──────── Provided information
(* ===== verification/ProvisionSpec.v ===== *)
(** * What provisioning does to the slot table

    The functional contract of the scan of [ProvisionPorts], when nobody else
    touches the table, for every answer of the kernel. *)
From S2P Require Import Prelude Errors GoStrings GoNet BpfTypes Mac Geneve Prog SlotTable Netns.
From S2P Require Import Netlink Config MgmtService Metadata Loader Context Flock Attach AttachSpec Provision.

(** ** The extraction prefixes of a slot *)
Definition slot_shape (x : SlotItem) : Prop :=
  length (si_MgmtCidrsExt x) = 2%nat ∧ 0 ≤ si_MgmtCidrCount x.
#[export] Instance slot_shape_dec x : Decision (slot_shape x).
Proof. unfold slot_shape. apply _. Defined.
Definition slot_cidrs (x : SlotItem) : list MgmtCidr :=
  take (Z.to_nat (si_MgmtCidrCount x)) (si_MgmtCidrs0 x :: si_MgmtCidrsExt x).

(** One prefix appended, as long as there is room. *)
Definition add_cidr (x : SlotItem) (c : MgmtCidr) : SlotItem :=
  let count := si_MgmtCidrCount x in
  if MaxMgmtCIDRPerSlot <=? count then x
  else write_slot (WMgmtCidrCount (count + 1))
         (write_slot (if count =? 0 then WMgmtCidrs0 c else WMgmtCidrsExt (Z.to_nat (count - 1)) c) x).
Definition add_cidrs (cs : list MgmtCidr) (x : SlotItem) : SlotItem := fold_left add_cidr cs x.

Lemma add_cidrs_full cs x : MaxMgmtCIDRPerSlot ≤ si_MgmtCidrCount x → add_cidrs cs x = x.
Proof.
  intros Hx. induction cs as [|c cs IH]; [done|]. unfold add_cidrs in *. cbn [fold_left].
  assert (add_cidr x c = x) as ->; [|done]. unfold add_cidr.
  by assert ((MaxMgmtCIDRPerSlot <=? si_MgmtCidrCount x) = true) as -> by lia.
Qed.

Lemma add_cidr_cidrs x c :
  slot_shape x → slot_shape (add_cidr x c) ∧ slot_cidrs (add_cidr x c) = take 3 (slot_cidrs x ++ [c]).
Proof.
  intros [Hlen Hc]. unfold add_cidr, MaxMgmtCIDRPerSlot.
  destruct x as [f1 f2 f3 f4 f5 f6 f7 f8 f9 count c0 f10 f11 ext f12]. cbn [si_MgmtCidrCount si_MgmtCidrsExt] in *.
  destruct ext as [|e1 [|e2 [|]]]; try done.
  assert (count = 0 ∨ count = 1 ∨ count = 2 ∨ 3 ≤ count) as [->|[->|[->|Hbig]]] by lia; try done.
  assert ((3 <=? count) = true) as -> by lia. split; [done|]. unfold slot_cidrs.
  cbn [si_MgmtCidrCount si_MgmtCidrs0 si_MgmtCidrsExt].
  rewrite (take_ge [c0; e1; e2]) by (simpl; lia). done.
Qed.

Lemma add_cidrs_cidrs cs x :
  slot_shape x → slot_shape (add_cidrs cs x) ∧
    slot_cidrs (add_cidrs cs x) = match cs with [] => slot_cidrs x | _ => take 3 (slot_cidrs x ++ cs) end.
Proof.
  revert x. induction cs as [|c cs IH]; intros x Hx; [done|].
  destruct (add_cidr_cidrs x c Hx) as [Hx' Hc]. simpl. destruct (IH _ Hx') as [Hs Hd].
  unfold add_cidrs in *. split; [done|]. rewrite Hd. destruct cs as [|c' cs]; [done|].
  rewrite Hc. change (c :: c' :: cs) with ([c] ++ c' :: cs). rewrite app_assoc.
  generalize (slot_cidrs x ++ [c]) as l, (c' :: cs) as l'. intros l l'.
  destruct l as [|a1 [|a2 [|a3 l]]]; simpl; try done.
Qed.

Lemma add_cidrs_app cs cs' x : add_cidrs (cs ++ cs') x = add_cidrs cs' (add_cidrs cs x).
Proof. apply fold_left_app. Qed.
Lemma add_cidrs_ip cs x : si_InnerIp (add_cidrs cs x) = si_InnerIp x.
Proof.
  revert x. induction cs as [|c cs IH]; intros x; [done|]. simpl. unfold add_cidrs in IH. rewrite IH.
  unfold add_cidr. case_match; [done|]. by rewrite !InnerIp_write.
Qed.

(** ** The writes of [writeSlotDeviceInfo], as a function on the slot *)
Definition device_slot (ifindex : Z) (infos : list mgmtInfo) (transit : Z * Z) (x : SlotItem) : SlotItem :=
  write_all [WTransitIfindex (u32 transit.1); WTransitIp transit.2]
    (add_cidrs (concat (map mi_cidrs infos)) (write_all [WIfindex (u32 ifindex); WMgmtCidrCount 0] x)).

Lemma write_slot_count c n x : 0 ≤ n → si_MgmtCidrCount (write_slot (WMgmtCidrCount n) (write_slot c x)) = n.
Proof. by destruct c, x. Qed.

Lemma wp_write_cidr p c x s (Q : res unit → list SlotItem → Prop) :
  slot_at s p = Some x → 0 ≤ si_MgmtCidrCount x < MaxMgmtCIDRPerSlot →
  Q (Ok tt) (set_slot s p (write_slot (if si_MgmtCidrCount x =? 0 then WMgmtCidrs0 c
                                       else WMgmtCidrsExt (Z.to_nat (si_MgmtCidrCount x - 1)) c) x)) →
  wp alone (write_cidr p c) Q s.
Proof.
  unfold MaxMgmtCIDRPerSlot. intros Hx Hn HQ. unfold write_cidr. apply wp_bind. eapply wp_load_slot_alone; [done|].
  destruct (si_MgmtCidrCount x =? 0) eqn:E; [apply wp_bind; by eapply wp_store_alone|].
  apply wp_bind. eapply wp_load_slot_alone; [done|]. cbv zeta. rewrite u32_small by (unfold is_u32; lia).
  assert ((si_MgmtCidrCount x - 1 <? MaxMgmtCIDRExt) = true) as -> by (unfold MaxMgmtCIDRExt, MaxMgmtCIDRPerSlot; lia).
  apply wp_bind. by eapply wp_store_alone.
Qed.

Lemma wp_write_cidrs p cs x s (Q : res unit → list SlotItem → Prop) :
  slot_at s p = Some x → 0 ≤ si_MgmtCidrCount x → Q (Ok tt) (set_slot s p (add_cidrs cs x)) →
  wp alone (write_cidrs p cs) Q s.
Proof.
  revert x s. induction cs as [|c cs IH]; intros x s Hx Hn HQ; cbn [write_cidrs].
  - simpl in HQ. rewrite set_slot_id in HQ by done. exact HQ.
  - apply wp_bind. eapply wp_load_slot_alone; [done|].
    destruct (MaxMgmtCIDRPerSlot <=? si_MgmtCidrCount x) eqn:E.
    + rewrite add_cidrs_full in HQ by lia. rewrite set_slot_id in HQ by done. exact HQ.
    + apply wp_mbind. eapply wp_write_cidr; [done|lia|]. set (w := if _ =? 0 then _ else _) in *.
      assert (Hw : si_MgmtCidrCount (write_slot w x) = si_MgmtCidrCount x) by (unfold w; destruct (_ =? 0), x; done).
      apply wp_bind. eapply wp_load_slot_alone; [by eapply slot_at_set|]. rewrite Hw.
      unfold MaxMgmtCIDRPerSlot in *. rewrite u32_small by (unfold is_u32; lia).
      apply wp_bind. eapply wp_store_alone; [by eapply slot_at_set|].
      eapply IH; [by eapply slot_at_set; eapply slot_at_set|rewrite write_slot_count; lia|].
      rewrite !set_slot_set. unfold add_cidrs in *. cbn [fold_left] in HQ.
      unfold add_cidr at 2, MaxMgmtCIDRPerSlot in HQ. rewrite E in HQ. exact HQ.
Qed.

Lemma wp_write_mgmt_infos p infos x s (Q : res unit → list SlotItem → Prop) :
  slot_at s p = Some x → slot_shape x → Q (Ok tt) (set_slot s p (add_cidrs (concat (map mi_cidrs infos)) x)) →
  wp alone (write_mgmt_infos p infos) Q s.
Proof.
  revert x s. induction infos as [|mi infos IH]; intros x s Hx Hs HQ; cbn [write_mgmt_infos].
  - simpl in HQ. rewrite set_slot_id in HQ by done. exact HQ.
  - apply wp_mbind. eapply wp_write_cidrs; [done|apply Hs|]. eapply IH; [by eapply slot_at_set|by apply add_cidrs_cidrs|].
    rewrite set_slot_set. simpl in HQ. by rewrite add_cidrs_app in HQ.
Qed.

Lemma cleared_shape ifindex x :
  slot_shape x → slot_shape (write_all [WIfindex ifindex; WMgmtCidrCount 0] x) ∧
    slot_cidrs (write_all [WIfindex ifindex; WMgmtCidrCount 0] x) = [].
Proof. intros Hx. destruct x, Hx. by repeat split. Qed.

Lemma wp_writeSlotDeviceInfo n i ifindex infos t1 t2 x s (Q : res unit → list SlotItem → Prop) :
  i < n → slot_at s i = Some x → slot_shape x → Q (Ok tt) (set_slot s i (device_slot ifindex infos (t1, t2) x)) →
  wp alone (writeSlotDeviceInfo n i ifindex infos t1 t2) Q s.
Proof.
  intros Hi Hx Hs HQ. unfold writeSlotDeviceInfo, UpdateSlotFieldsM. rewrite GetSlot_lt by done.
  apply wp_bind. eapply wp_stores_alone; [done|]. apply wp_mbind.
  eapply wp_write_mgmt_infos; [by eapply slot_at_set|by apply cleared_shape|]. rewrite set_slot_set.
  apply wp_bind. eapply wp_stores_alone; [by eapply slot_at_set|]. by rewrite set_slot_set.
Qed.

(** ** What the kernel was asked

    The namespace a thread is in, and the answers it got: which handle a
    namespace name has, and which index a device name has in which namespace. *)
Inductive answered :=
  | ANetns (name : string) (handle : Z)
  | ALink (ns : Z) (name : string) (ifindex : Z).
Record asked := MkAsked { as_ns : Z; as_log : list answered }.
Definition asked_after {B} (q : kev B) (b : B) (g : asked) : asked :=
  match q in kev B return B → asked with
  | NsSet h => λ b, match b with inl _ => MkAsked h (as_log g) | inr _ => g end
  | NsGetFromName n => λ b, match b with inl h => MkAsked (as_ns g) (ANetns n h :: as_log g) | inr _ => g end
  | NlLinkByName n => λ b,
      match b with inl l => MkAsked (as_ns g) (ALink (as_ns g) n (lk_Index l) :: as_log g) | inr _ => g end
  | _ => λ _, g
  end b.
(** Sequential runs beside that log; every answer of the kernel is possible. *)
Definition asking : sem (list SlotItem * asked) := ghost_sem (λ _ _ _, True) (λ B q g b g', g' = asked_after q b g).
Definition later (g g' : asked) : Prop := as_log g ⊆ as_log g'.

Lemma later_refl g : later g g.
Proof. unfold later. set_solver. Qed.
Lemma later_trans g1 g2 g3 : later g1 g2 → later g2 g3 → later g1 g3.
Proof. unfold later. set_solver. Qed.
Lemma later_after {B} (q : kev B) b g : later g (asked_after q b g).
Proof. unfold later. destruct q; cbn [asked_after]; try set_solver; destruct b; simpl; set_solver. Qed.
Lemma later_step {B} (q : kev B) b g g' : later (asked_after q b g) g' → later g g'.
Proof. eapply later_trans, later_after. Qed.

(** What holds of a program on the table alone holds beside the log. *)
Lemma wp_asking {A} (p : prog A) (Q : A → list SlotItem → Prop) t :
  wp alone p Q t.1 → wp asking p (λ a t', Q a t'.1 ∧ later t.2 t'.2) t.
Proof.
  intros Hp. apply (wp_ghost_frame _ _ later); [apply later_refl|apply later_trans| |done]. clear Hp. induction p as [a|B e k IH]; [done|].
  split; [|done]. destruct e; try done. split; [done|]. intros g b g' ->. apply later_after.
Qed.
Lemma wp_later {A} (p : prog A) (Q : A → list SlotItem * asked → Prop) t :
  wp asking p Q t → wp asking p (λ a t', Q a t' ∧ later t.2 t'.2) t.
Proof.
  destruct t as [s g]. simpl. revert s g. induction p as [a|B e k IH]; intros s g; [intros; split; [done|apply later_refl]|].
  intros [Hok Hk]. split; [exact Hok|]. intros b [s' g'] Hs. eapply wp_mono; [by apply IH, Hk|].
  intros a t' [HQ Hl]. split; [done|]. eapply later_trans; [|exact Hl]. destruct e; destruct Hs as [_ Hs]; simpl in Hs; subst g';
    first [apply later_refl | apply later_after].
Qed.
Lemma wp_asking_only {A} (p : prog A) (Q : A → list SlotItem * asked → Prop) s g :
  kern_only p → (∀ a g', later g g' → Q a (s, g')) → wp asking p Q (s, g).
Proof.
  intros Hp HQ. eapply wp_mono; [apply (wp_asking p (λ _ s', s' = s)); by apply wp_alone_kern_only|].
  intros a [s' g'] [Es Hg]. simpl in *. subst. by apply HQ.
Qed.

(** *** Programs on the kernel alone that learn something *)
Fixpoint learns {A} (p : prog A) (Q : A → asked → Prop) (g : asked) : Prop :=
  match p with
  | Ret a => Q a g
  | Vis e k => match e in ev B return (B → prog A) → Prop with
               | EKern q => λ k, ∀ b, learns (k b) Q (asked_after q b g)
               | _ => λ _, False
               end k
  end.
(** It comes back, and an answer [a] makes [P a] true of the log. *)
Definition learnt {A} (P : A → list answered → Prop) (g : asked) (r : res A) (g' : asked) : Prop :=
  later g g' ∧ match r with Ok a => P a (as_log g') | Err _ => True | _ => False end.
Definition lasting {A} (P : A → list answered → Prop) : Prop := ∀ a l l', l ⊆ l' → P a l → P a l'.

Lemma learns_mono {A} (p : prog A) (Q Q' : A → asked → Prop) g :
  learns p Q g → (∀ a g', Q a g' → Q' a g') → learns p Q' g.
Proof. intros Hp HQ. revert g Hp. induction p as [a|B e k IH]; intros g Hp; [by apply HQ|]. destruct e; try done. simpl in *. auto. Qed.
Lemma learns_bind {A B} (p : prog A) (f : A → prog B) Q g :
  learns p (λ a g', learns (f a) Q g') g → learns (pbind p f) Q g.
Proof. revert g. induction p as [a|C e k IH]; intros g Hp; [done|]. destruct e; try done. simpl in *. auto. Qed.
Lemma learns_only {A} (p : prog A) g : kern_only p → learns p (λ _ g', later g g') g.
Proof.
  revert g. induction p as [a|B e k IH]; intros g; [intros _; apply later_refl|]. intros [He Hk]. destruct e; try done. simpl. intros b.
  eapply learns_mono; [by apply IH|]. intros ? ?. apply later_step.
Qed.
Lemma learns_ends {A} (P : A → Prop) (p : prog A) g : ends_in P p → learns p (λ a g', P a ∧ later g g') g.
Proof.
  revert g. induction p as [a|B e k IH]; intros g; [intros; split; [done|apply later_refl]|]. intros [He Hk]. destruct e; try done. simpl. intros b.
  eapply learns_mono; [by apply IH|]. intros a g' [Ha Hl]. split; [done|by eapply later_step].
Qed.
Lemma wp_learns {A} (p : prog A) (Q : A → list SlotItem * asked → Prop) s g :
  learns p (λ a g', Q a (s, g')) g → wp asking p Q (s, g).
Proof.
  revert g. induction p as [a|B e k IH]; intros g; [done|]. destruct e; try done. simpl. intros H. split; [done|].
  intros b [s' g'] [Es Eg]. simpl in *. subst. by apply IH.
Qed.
────────────────
> _Work request_
Say, as a bare number, how many lines above contain the word "namespace".

> _Expected answer_
2